Baricitinib in adult patients with moderate-to-severe atopic dermatitis: A phase 2 parallel, double-blinded, randomized placebo-controlled multiple-dose study

Document Type

Journal Article

Publication Date



Journal of the American Academy of Dermatology








atopic dermatitis; baricitinib; EASI; JAK-STAT signaling; phase 2; pruritus; SCORAD; topical corticosteroids


© 2018 Background: Baricitinib, an oral selective inhibitor of Janus kinase 1 and Janus kinase 2, modulates proinflammatory cytokine signaling. Objectives: The efficacy and safety of baricitinib were evaluated in patients with moderate-to-severe atopic dermatitis (AD). Methods: In this phase 2, randomized, double-blind, placebo-controlled study, 124 patients with moderate-to-severe AD applied topical corticosteroids (TCSs) for 4 weeks before randomization to once-daily placebo, 2 mg of baricitinib, or 4 mg of baricitinib for 16 weeks. Use of TCSs was permitted during the study.
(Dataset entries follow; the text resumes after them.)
(** The predicate of the main loop's wait on [config_cv_]. *)
Definition main_wakes (y : main_state) : bool :=
  y.1 || pl_has_pending_config y.2 || negb (bool_decide (pl_pending_stop_streams y.2 = [])).

(** With [config_mutex_] still held the main loop takes over what is pending, unless it has to
    stop. *)
Definition main_takes (y y' : main_state) : Prop :=
  y' = if y.1 then y else (y.1, pp_with_pending (pl_configs y.2) false [] y.2).

(** The rest of the turn, without that mutex. *)
Definition main_rest (early late : ctx_ptr -> bool) (has_config_update : bool) (configs : list (Z * AgentConfig))
    (stops : list ctx_ptr) (p : Pipeline) : Pipeline :=
  let p := foldl (fun p ptr => stopStream rename_ok ptr p) p stops in
  if has_config_update then applyConfigBatch rename_ok edge early late configs p else p.
Definition main_works (y y' : main_state) : Prop :=
  exists early late has_config_update configs stops, y' = (y.1, main_rest early late has_config_update configs stops y.2).

Lemma mainLoop_turn_split early late p y :
  main_takes (false, p) y ->
  mainLoop_turn rename_ok edge early late p =
    main_rest early late (pl_has_pending_config p) (pl_configs p) (pl_pending_stop_streams p) y.2.
Proof. by intros ->. Qed.

(** The other threads: a configuration arrives, a stream asks to be stopped (both store
    their request under [config_mutex_] and then notify), [stop] sets its flag and notifies,
    both without the mutex. *)
Inductive main_change : bool -> list notice -> main_state -> main_state -> Prop :=
| main_config cfg f p :
    str_empty (agc_agent_id cfg) || str_eqb (agc_agent_id cfg) (skc_agent_id (app_socket (pl_app p))) = true ->
    main_change true [mkNotice false false] (f, p) (f, handleSocketConfig cfg p)
| main_async_stop ptr c f p :
    pl_contexts p !! ptr = Some c -> sx_stop_flag c = false ->
    main_change true [mkNotice false false] (f, p) (f, requestAsyncStopStream ptr p)
| main_stop p : main_change false [mkNotice true false] (false, p) (true, p).

(** Only requests, or only [stop]. *)
Definition requests locked notices (y y' : main_state) : Prop := main_change locked notices y y' /\ y'.1 = y.1.
Definition stopping locked notices (y y' : main_state) : Prop := main_change locked notices y y' /\ y'.1 <> y.1.

(** The main loop hears every request: as long as the agent is not being stopped,
    whenever a configuration or a stream to be stopped is pending, the main loop is awake or
    a notification that wakes it is about to be sent. *)
Theorem main_hears_requests (app : AppConfig) (y : cv_state (State := main_state))
    (Hrun : rtc (cv_step main_wakes main_takes main_works requests true) (cv_start 1 (false, Pipeline_new app)) y) :
  attended main_wakes main_takes main_works requests y.
Proof.
  apply (always_attended _ _ _ _ (fun y => y.1 = false) true 1 (false, Pipeline_new app)); [|done|lia|done]. split.
  - intros z z' Hz ->. by destruct z as [[] p].
  - by intros z z' Hz (? & ? & ? & ? & ? & ->).
  - intros locked notices z z' Hz [_ E]. by rewrite E.
  - intros locked notices z z' Hz [Hc E] _ _. destruct Hc; [| |done]; (eexists; split; [left|by left]).
Qed.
The primary outcome was the proportion of patients achieving at least a 50% reduction in the Eczema Area and Severity Index (EASI-50) compared with placebo. Results: Significantly more patients who received baricitinib, 4 mg, achieved EASI-50 than did patients receiving placebo (61% vs 37% [P =.027]) at 16 weeks. The difference between the proportion of patients receiving baricitinib, 2 or 4 mg, who achieved EASI-50 and the proportion of patients receiving placebo and achieving EASI-50 was significant as early as week 4. Baricitinib also improved pruritus and sleep loss. Treatment-emergent adverse events were reported in 24 of the patients receiving placebo (49%), 17 of those receiving 2 mg of baricitinib (46%), and 27 of those receiving 4 mg of baricitinib (71%). Limitations: A TCS standardization period before randomization reduced disease severity, limiting the ability to compare results with those of baricitinib monotherapy. Longer studies are required to confirm baricitinib's efficacy and safety in patients with AD. Conclusions: Baricitinib used with TCSs reduced inflammation and pruritus in patients with moderate-to-severe AD.